The beast, so say the Cassandras, is far more hideous than America will admit.

Some points:

  1. From The Criminal Justice Journalists’ News Center. I didn’t see anything like the following on any broadcast news shows: Unconscious Racial Bias And The Gates Arrest

    The Boston Globe interviewed experts on the social psychology of the Henry Louis Gates case, concluding that “regardless of people’s stated attitudes about race, unconscious racial biases can influence their behavior in surprisingly powerful ways.” People who are not racist may unknowingly behave in ways that reflect racial stereotypes, even when they may disagree with such ideas. One study found that when participants in a computer simulation were told to shoot criminals but not unarmed citizens or police who appeared on the screen, more black than white men were incorrectly shot.
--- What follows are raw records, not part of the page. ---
(** [dns_audit] always returns, for every nameserver list and whatever
    the resolvers answer: no lookup result can make it raise or exit.
    It prints its heading first, and it leaves the exit status or-ed
    with 1 exactly when it printed a failure. *)
Theorem dns_audit_always_returns ns_list s :
  let r := dns_audit w ns_list s in
  fst r = Ret tt /\
  exists out,
    stdout (snd r) = (stdout s ++ header "===== DNS Audit =====" :: out)%list /\
    exit_code (snd r) = Z.lor (exit_code s) (Z.b2z (any_fail out)).
Proof.
  intros r. subst r. unfold dns_audit. rewrite bind_print.
  set (s0 := mkState _ _ _ _ _).
  assert (Hret : forall hosts s1, fst (for_each hosts (audit_host w ns_list) s1) = Ret tt).
  { induction hosts as [|p hosts IH]; intros s1; [reflexivity|].
    cbn [for_each]. unfold bind.
    pose proof (audit_host_returns ns_list p s1) as Hp.
    destruct (audit_host w ns_list p s1) as [o s2]. simpl in Hp. subst o.
    apply IH. }
  split; [apply Hret|].
  destruct (accumulates_for_each
              [("www", WWW_TARGET); (BLOG_SUBDOMAIN, BLOGSPOT_DOMAIN);
               (CNAME_1_HOST, CNAME_1_TARGET)]
              (audit_host w ns_list) (accumulates_audit_host w ns_list) s0)
    as [(out & vs & Ho & _ & _ & _ & He) _].
  exists out. subst s0. cbn [stdout exit_code] in Ho, He.
  split; [rewrite Ho, <- app_assoc; reflexivity | exact He].
Qed.

End AuditWhole.

Section Quiet.
Variable w : World.

Lemma quiet_ret {A} (a : A) : quiet (ret a).
Proof. intros s. split; [reflexivity|discriminate]. Qed.

Lemma quiet_bind {A B} (m : M A) (k : A -> M B) :
  quiet m -> (forall a, quiet (k a)) -> quiet (bind m k).
Proof.
  intros Hm Hk s. unfold bind. destruct (Hm s) as [He Hx].
  destruct (m s) as [[a|c|e] s1]; simpl in *.
  - destruct (Hk a s1) as [He' Hx']. split; [congruence|exact Hx'].
  - exfalso. now apply (Hx c).
  - split; [exact He|discriminate].
Qed.

Lemma quiet_print kd t : quiet (print kd t).
Proof. intros s. split; [reflexivity|discriminate]. Qed.

Lemma quiet_which cmd : quiet (which w cmd).
Proof. intros s. split; [reflexivity|discriminate]. Qed.

Lemma quiet_get_last_headers : quiet get_last_headers.
Proof. intros s. split; [reflexivity|discriminate]. Qed.

Lemma quiet_subprocess_call argv : quiet (subprocess_call w argv).
Proof.
  intros s. unfold subprocess_call.
  destruct (call_at w (tick s) argv); (split; [reflexivity|discriminate]).
Qed.

Lemma quiet_when c body : quiet body -> quiet (when c body).
Proof. destruct c; simpl; auto using quiet_ret. Qed.

Lemma quiet_advanced_diagnostics : quiet (advanced_diagnostics w).
Proof.
  unfold advanced_diagnostics.
  repeat first
    [ apply quiet_ret | apply quiet_print | apply quiet_which
    | apply quiet_subprocess_call | apply quiet_when
    | apply quiet_bind; [|intros] ].
Qed.

Lemma quiet_debug_info : quiet (debug_info w).
Proof.
  unfold debug_info.
  repeat first
    [ apply quiet_ret | apply quiet_print | apply quiet_get_last_headers
    | apply quiet_subprocess_call | apply quiet_when
    | apply quiet_bind; [|intros] ].
Qed.

(** The end of [main]: the optional stages, then [sys.exit]. *)
Lemma optional_stages_exit advanced debug s c :
  fst ((when advanced (advanced_diagnostics w) ;;
        when debug (debug_info w) ;;
        sys_exit (A := unit)) s) = Exit c ->
  c = exit_code s.
Proof.
  unfold bind.
  destruct (quiet_when advanced _ quiet_advanced_diagnostics s) as [He Hx].
  destruct (when advanced (advanced_diagnostics w) s) as [[u|c0|e] s1];
    simpl in *; [|intros H; now apply Hx in H|discriminate].
  destruct (quiet_when debug _ quiet_debug_info s1) as [He' Hx'].
  destruct (when debug (debug_info w) s1) as [[u'|c1|e'] s2];
    simpl in *; [|intros H; now apply Hx' in H|discriminate].
  intros H. inversion H. congruence.
Qed.

(** The two flags add output only.  A run that reaches [sys.exit] with
    [--advanced] or [--debug] exits with the status the same run has
    without them. *)
Theorem flags_keep_exit_status advanced debug c :
  fst (main w advanced debug init) = Exit c ->
  fst (main w false false init) = Exit c.
Proof.
  unfold main, bind.
  destruct (self_test w init) as [[u|c0|e] s1]; [|auto|auto].
  destruct (nameserver_sanity w s1) as [[ns|c0|e] s2]; [|auto|auto].
  destruct (dns_audit w ns s2) as [[u2|c0|e] s3]; [|auto|auto].
  destruct (root_a_record_check w s3) as [[mode|c0|e] s4]; [|auto|auto].
  destruct (redirect_check w mode s4) as [[u4|c0|e] s5]; [|auto|auto].
  destruct (https_status w s5) as [[u5|c0|e] s6]; [|auto|auto].
  intros H.
  pose proof (optional_stages_exit advanced debug s6 c) as Hc.
  unfold bind in Hc. specialize (Hc H). subst c. reflexivity.
Qed.

End Quiet.

Lemma flags_keep_exit_status_witness :
  fst (main healthy true true init) = Exit 0%Z /\
  fst (main healthy false false init) = Exit 0%Z.
Proof.
  assert (H : fst (main healthy true true init) = Exit 0%Z) by reflexivity.
  split; [exact H|].
  apply (flags_keep_exit_status healthy true true 0%Z H).
Defined.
    It’s impossible to know whether hidden bias caused Cambridge police Sgt. James Crowley, a white man who teaches courses on how to avoid racial profiling, to arrest the African-American Gates. Research indicates that a large majority of white people, and about half of black people, are quicker to make positive associations with white people and negative associations with black people. Boston Globe story here.
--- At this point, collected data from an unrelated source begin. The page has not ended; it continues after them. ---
Definition processCSVData (st : journal) (csvText : str) : journal * status :=
  let lines := split newline (trim csvText) in
  if (length lines <? 2)%nat then (st, CsvEmpty)
  else
    let header := trim (hd [] lines) in
    if negb (str_eqb header CSV_HEADER) then (st, InvalidHeader)
    else
      let dataLines := tl lines in
      let r := fold_left importLine dataLines (startRun st) in
      (runJournal r, Imported (importedCount r) (skippedCount r)).

(** ** Sample data *)

Definition sampleTrade : trade :=
  {| id := Id 1; date := lit "2024-01-01"; tradeSetup := lit "Scalp: W";
     ticker := None; rr := lit "1.5:1"; pnl := Num 100;
     activeMgmt := lit "+EV"; execution := lit "A";
     note := lit "clean, fast" |}.

(** ** Vocabulary of the properties *)

(** A string that neither starts nor ends with white space. *)
Definition trimmed (s : str) : Prop :=
  (forall c tl, s = c :: tl -> isWhiteSpace c = false)
  /\ (forall c front, s = front ++ [c] -> isWhiteSpace c = false).

(** The text before the first line break. *)
Fixpoint firstLine (s : str) : str :=
  match s with
  | [] => []
  | c :: tl => if ceq c newline then [] else c :: firstLine tl
  end.

(** A document whose header line carries a trailing blank. *)
Definition paddedHeaderDoc : str :=
  CSV_HEADER ++ lit " " ++ [newline]
  ++ lit "1,2024-01-01,Scalp: W,1.5:1,100,+EV,A,ok".

(** A document with a wrong first line and one data line. *)
Definition wrongHeaderDoc : str :=
  lit "Id;Date" ++ [newline] ++ lit "1,2024-01-01,Scalp: W,1.5:1,100,+EV,A,ok".

(** A line whose date and quoted note are padded with blanks. *)
Definition spacedLine : str :=
  lit "7, 2024-01-01 ,Scalp: W,1:1,5,+EV,A," ++ [dquote]
  ++ lit "  wide, note  " ++ [dquote].

Definition spacedTrade : trade :=
  {| id := Id 7; date := lit "2024-01-01"; tradeSetup := lit "Scalp: W";
     ticker := None; rr := lit "1:1"; pnl := Num 5;
     activeMgmt := lit "+EV"; execution := lit "A";
     note := lit "wide, note" |}.

(** Lines whose identifier, respectively PnL, is not a number. *)
Definition nanIdLine : str := lit "abc,2024-01-01,Scalp: W,1:1,100,+EV,A,ok".
Definition nanPnlLine : str := lit "7,2024-01-01,Scalp: W,1:1,n/a,+EV,A,ok".

(** A line with an empty date. *)
Definition noDateLine : str := lit "1,,Scalp: W,1:1,100,+EV,A,ok".

(** The run after a line was counted as skipped. *)
Definition skipOne (r : importRun) : importRun :=
  {| runJournal := runJournal r;
     importedCount := importedCount r;
     skippedCount := S (skippedCount r) |}.

(** The quoting law of the specification. *)
Definition needsQuoting (s : str) : Prop :=
  In comma s \/ In dquote s \/ In newline s.

Definition quoteWrapped (s : str) : str :=
  [dquote]
  ++ flat_map (fun c => if ceq c dquote then [dquote; dquote] else [c]) s
  ++ [dquote].

(** [e] is the encoding of the field text [s] under the quoting law. *)
Definition encodesField (s e : str) : Prop :=
  (needsQuoting s /\ e = quoteWrapped s) \/ (~ needsQuoting s /\ e = s).

(** The texts of the eight exported fields, in row order. *)
Definition fieldTexts (t : trade) : list str :=
  [ idToString (id t); date t; tradeSetup t; rr t; numberToString (pnl t);
    activeMgmt t; execution t; note t ].

(** A trade whose date, as imported from a quoted field, holds a comma. *)
Definition commaTrade : trade :=
  {| id := Id 3; date := lit "Jan 5, 2024"; tradeSetup := lit "Swing: PB";
     ticker := None; rr := lit "2:1"; pnl := Num 40;
     activeMgmt := lit "N/A"; execution := lit "B"; note := lit "" |}.

(** The record the update path writes: the identifier and date of [old],
    every other field from the validated form data. *)
Definition updatedFrom (old : trade) (fd : form) : trade :=
  {| id := id old;
     date := date old;
     tradeSetup := f_tradeSetup fd;
     ticker := Some (f_ticker fd);
     rr := f_rr fd;
     pnl := parseFloat (f_pnl fd);
     activeMgmt := f_activeMgmt fd;
     execution := f_execution fd;
     note := f_note fd |}.

(** A journal of two trades, the first one open in the edit form. *)
Definition editingJournal : journal :=
  {| trades := [ sampleTrade; spacedTrade ]; nextId := 8; editId := Some (Id 1) |}.

Definition editForm : form :=
  {| f_tradeSetup := lit "Swing: N"; f_ticker := lit " BTC ";
     f_rr := lit "2:1"; f_pnl := lit "-12.5"; f_activeMgmt := lit "N/A";
     f_execution := lit "C"; f_note := lit " late exit " |}.

(** ** Reachable states *)

(** One user command.  The edit mode exists from [Rev2] on, the deletion of
    a single trade in [Rev3] only. *)
Inductive step (rev : revision) : journal -> journal -> Prop :=
| step_addTrade st raw today :
    step rev st (fst (addTrade rev st raw today))
| step_loadTradeForEdit st i :
    hasTicker rev = true -> step rev st (fst (loadTradeForEdit st i))
| step_cancelEdit st :
    hasTicker rev = true -> step rev st (fst (cancelEdit st))
| step_deleteTrade st i confirmed :
    rev = Rev3 -> step rev st (fst (deleteTrade st i confirmed))
| step_clearAllData st confirmed :
    step rev st (fst (clearAllData st confirmed))
| step_import st csvText :
    step rev st (fst (processCSVData st csvText)).

(** The states the commands lead to from the empty journal. *)
Inductive reachable (rev : revision) : journal -> Prop :=
| reach_initial : reachable rev initial
| reach_step st st' : reachable rev st -> step rev st st' -> reachable rev st'.

(** The counter is strictly greater than every identifier
    ([nextId > t.id] for every trade). *)
Definition counterAbove (st : journal) : Prop :=
  forall t, In t (trades st) -> idLt (id t) (nextId st) = true.

(** No identifier reaches the counter ([t.id >= nextId] for no trade): what
    the comparisons of the code maintain. *)
Definition idsBelowCounter (st : journal) : Prop :=
  forall t, In t (trades st) -> idGe (id t) (nextId st) = false.

(** Every identifier is an integer. *)
Definition numericIds (st : journal) : Prop :=
  forall t, In t (trades st) -> id t <> IdNaN.


(** A document whose only data line has a non-numeric identifier. *)
Definition nanIdDoc : str := CSV_HEADER ++ [newline] ++ nanIdLine.




(** ** The aggregates of the specification *)

(** The sum of a list of numbers. *)
Definition total (xs : list number) : number := fold_right nadd nzero xs.



(** [r] is the integer nearest to [100 * w / n], a half being rounded up. *)
Definition nearestPercent (w n : nat) (r : Z) : Prop :=
  (2 * r - 1) * Z.of_nat n <= 200 * Z.of_nat w < (2 * r + 1) * Z.of_nat n.




(** The example collection of the specification. *)
Definition specExample : journal :=
  {| trades :=
       [ {| id := Id 1; date := lit "2024-01-01"; tradeSetup := lit "Scalp: W";
            ticker := None; rr := lit "1:1"; pnl := Num 100;
            activeMgmt := lit "+EV"; execution := lit "A"; note := [] |};
         {| id := Id 2; date := lit "2024-01-02"; tradeSetup := lit "Scalp: T";
            ticker := None; rr := lit "1:1"; pnl := Num (-50);
            activeMgmt := lit "-EV"; execution := lit "B"; note := [] |};
         {| id := Id 3; date := lit "2024-01-03"; tradeSetup := lit "Swing: PB";
            ticker := None; rr := lit "2:1"; pnl := Num 200;
            activeMgmt := lit "N/A"; execution := lit "A"; note := [] |} ];
     nextId := 4; editId := None |}.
  2. It was good that the President called the Cambridge Police Department’s actions “stupid.” He was trying to stir things up and was successful. He knew he would have to deal with its consequences, that is, back off his original comments.  He grew up in America and he understands its machinations regarding race and racism.
  3. This may be only a footnote but Lucia Whalen’s experience shows the risks that decent people face, that they can’t escape the beast no matter how decent they are.
  4. America’s race troglodytes – the legions of blithers, Glenn Becks, Bill O’Reillys, Et. Al. – are far more sinister than anything that the President could say or do. And it’s so obvious.
  5. Two of the wimpiest pieces I’ve read:

    Headline: President Obama, Henry Louis Gates, Jr., and Sgt. James Crowley aimed to fix their mistakes. By Errol Louis. Also by Errol, headline (which was better than the column): Arrest of Prof. Gates puts focus on biased police stops: “if we are lucky, Gates will use his experience as an opportunity to enlighten us all about how to view one another as neighbors and citizens, not stereotypes.”

    Police department are the paramilitary enforcers of city, state and federal governments. Errol could have written this: “If we are lucky, Gates will use his experience as an opportunity to enlighten us all about how to deal with American institutions, elected and otherwise, that abuse their citizens and residents of color.”
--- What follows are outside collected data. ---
Lemma foldl_sumTotals (n : nat) (more : list ScoredItem) :
  ∀ l stats,
    overall stats
    = mkCounts n (ofTier critical l) (ofTier high l) (ofTier medium l) (ofTier low l) ->
    (∀ key, byCategory stats !! key = categoryEntry l key) ->
    sumTotals (byCategory (foldl countItem stats more))
    = sumTotals (byCategory stats) + length (counted more).
Proof.
  induction more as [|x more IH]; intros l stats Hoverall Hcategories.
  - simpl. lia.
  - cbn [foldl].
    destruct (countItem_invariant n l x stats Hoverall Hcategories) as [Ho Hc].
    rewrite (IH _ _ Ho Hc), (countItem_sumTotals l) by done.
    change (x :: more) with ([x] ++ more). unfold counted.
    rewrite (filter_app _ [x]), length_app. lia.
Qed.

Lemma categoryEntry_nil (n : nat) (key : string) :
  byCategory (mkStats (mkCounts n 0 0 0 0) ∅) !! key = categoryEntry [] key.
Proof.
  cbn [byCategory]. rewrite lookup_empty. unfold categoryEntry.
  by destruct (Cache.inherited key).
Qed.

Lemma getSummaryStats_tally (B : list ScoredItem) :
  overall (getSummaryStats B) = tally B
  ∧ ∀ key, byCategory (getSummaryStats B) !! key = categoryEntry B key.
Proof.
  unfold getSummaryStats.
  apply (foldl_countItem (length B) B []); [done |]. apply categoryEntry_nil.
Qed.

Lemma getSummaryStats_sumTotals (B : list ScoredItem) :
  sumTotals (byCategory (getSummaryStats B)) = length (counted B).
Proof.
  unfold getSummaryStats.
  rewrite (foldl_sumTotals (length B) B []); [done.. |]. apply categoryEntry_nil.
Qed.

End SummaryTotals.

(** ** The summary of a run *)

(** X12.  In the summary of a batch the total is the number of its items,
    each tier counts the items of that tier, and the four tiers add up to
    the total. *)
Theorem getSummaryStats_overall (B : list ScoredItem) :
  let stats := Summary.overall (Summary.getSummaryStats B) in
  Summary.total stats = length B
  ∧ Summary.criticals stats = Summary.ofTier critical B
  ∧ Summary.highs stats = Summary.ofTier high B
  ∧ Summary.mediums stats = Summary.ofTier medium B
  ∧ Summary.lows stats = Summary.ofTier low B
  ∧ Summary.criticals stats + Summary.highs stats + Summary.mediums stats
    + Summary.lows stats = Summary.total stats.
Proof.
  destruct (getSummaryStats_tally B) as [-> _].
  cbn. split_and!; try done. apply ofTier_sum.
Qed.

(** X13.  The summary has an entry for a category exactly when the batch
    has an item of that category and the category names no member of
    [Object.prototype]; the entry then counts the items of the category, in
    all and by tier, and its tiers add up to its total.  The items of a
    category named like a member of [Object.prototype] are counted in no
    entry. *)
Theorem getSummaryStats_byCategory (B : list ScoredItem) (key : string) :
  let entry := Summary.byCategory (Summary.getSummaryStats B) !! key in
  let items := Summary.inCategory key B in
  (entry = None ↔ items = [] ∨ Cache.inherited key = true)
  ∧ ∀ counts, entry = Some counts ->
      counts = Summary.tally items
      ∧ 0 < Summary.total counts
      ∧ Summary.criticals counts + Summary.highs counts + Summary.mediums counts
        + Summary.lows counts = Summary.total counts.
Proof.
  destruct (getSummaryStats_tally B) as [_ Hentry].
  cbn zeta. rewrite Hentry. unfold categoryEntry.
  destruct (Cache.inherited key); [naive_solver |].
  destruct (Summary.inCategory key B) as [|x l] eqn:Hitems; [naive_solver |].
  split; [naive_solver |]. intros counts [= <-]. split; [done |].
  split; [simpl; lia |]. apply ofTier_sum.
Qed.

(** X14.  The totals of the categories of the summary add up to the number
    of the items whose category names no member of [Object.prototype]; when
    the batch has no other item, they add up to the total of the summary. *)
Theorem getSummaryStats_categories_total (B : list ScoredItem) :
  let stats := Summary.getSummaryStats B in
  sumTotals (Summary.byCategory stats) = length (counted B)
  ∧ (Forall (fun scored => Cache.inherited (itemCategory scored) = false) B ->
     sumTotals (Summary.byCategory stats) = Summary.total (Summary.overall stats)).
Proof.
  cbn zeta. rewrite getSummaryStats_sumTotals. split; [done |].
  intros Hall. destruct (getSummaryStats_tally B) as [-> _].
  unfold counted. rewrite filter_all; [done |]. by apply Forall_forall.
Qed.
  6. I wonder how the international news media reported on the race drama and also wonder, albeit tongue-in-cheek, why the American journalists news media didn’t report on what their sisters and brothers overseas were saying about the drama. I don’t have time to check so. I did get this following description from Carla Barcaro, a former WORD writer who posted the following on the WORD’s Facebook page. Barcaro, Brazilian, wrote:

    “Ok, there has been some coverage about the incident, mostly involving a bit of sarcasm. The headlines were somehow around these lines: Harvard professor arrested for breaking into a house, making excess noise and mess. Detail – the house was his own.

    It was of course “ironized” that all this happened in the land of uncle Obama. I don’t know much more about it. All I know is that racism is still very much present in America. I am in NYC right now, and I can’t help comparing how feelings and emotions and ideologies differ from country to country, even if slightly. Racism in Brazil is more subtle, yet not least hurtful and damaging. In Brazil people say they are all friends, tap each other on the back, and they really mix together very well with all races.

    Yet go to the slums and you will see that most people living in the favelas are from Afro Brazilian descent.”

    And in another post on the page, she wrote:

    “At the university I am attending in Brazil we do have some great black professors who have not had an easy life in spite of their talent.

    Anyway… I guess prejudice and racism will go around whether the president is black or an “uneducated” man from humble background, like Lula.”